Data records ->

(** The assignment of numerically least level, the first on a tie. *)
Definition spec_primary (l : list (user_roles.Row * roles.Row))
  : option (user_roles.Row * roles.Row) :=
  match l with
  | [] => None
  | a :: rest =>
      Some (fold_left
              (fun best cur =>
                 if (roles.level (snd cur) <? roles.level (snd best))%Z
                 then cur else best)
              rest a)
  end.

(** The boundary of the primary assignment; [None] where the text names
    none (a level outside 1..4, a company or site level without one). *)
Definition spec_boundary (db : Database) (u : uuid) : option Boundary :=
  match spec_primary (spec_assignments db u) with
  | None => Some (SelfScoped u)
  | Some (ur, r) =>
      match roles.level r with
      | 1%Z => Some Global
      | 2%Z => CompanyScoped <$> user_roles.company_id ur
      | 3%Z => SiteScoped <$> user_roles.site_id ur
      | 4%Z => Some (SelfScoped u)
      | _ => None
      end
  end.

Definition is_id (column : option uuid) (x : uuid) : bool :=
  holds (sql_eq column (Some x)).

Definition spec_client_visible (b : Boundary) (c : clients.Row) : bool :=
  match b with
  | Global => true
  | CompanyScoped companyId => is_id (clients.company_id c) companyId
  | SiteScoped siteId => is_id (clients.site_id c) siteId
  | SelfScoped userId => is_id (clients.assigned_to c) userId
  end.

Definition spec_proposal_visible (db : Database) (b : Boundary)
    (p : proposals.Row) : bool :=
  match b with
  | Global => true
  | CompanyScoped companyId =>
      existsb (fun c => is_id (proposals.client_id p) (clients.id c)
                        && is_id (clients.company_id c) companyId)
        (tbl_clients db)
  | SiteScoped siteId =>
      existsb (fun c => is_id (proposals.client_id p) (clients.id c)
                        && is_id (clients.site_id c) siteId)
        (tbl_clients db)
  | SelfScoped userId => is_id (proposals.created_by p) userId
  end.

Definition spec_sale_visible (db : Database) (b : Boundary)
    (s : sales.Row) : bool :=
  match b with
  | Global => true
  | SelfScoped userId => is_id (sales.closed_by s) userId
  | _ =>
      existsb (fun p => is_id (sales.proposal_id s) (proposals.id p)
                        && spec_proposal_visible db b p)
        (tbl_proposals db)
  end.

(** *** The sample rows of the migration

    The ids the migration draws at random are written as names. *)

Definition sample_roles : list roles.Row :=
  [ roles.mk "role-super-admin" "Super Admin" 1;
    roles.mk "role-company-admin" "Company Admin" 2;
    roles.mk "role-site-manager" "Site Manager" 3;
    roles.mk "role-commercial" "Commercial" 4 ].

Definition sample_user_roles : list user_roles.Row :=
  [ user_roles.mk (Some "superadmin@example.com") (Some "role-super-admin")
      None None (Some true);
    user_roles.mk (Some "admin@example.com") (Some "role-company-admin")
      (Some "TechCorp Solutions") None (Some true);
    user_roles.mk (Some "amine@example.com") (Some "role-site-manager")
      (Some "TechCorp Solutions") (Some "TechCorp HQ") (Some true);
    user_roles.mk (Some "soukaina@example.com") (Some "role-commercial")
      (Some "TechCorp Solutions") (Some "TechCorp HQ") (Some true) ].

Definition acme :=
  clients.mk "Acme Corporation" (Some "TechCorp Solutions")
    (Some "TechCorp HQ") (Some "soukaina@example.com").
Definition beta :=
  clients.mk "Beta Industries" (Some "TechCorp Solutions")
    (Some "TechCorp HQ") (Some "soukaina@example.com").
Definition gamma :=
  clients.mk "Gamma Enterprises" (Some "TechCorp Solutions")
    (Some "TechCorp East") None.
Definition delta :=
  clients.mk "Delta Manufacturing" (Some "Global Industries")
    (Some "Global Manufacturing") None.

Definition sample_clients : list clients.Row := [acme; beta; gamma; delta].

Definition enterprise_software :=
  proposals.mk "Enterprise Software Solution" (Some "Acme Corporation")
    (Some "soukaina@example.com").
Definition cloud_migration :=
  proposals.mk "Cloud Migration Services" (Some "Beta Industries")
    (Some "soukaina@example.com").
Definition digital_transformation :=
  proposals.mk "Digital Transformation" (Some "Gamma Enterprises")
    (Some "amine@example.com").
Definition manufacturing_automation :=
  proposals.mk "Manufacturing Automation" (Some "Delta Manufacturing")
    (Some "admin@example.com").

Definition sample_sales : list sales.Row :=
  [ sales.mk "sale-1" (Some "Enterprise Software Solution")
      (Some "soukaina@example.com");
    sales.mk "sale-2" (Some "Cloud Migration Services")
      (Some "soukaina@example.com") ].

==

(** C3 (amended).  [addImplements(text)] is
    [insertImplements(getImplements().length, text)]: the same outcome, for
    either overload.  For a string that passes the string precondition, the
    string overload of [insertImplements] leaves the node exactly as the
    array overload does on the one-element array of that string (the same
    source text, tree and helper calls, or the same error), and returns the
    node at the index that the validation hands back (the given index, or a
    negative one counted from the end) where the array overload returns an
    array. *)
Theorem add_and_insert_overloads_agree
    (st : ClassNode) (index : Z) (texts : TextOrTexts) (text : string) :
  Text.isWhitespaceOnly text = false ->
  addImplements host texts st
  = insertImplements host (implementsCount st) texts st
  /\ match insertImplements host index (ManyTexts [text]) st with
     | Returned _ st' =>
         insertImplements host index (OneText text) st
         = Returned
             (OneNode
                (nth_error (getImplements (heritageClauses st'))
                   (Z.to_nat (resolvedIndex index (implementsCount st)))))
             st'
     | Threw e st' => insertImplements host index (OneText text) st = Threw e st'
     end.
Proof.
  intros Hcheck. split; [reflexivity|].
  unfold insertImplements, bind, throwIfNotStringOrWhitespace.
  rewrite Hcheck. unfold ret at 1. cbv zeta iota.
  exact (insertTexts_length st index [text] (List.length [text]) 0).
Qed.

Work to complete ->
What you return should be exactly the lines above, starting at the one with "none (a level" and ending at the one with "spec_proposal_visible db b p)", and nothing else.

Exercise output ->
    none (a level outside 1..4, a company or site level without one). *)
Definition spec_boundary (db : Database) (u : uuid) : option Boundary :=
  match spec_primary (spec_assignments db u) with
  | None => Some (SelfScoped u)
  | Some (ur, r) =>
      match roles.level r with
      | 1%Z => Some Global
      | 2%Z => CompanyScoped <$> user_roles.company_id ur
      | 3%Z => SiteScoped <$> user_roles.site_id ur
      | 4%Z => Some (SelfScoped u)
      | _ => None
      end
  end.

Definition is_id (column : option uuid) (x : uuid) : bool :=
  holds (sql_eq column (Some x)).

Definition spec_client_visible (b : Boundary) (c : clients.Row) : bool :=
  match b with
  | Global => true
  | CompanyScoped companyId => is_id (clients.company_id c) companyId
  | SiteScoped siteId => is_id (clients.site_id c) siteId
  | SelfScoped userId => is_id (clients.assigned_to c) userId
  end.

Definition spec_proposal_visible (db : Database) (b : Boundary)
    (p : proposals.Row) : bool :=
  match b with
  | Global => true
  | CompanyScoped companyId =>
      existsb (fun c => is_id (proposals.client_id p) (clients.id c)
                        && is_id (clients.company_id c) companyId)
        (tbl_clients db)
  | SiteScoped siteId =>
      existsb (fun c => is_id (proposals.client_id p) (clients.id c)
                        && is_id (clients.site_id c) siteId)
        (tbl_clients db)
  | SelfScoped userId => is_id (proposals.created_by p) userId
  end.

Definition spec_sale_visible (db : Database) (b : Boundary)
    (s : sales.Row) : bool :=
  match b with
  | Global => true
  | SelfScoped userId => is_id (sales.closed_by s) userId
  | _ =>
      existsb (fun p => is_id (sales.proposal_id s) (proposals.id p)
                        && spec_proposal_visible db b p)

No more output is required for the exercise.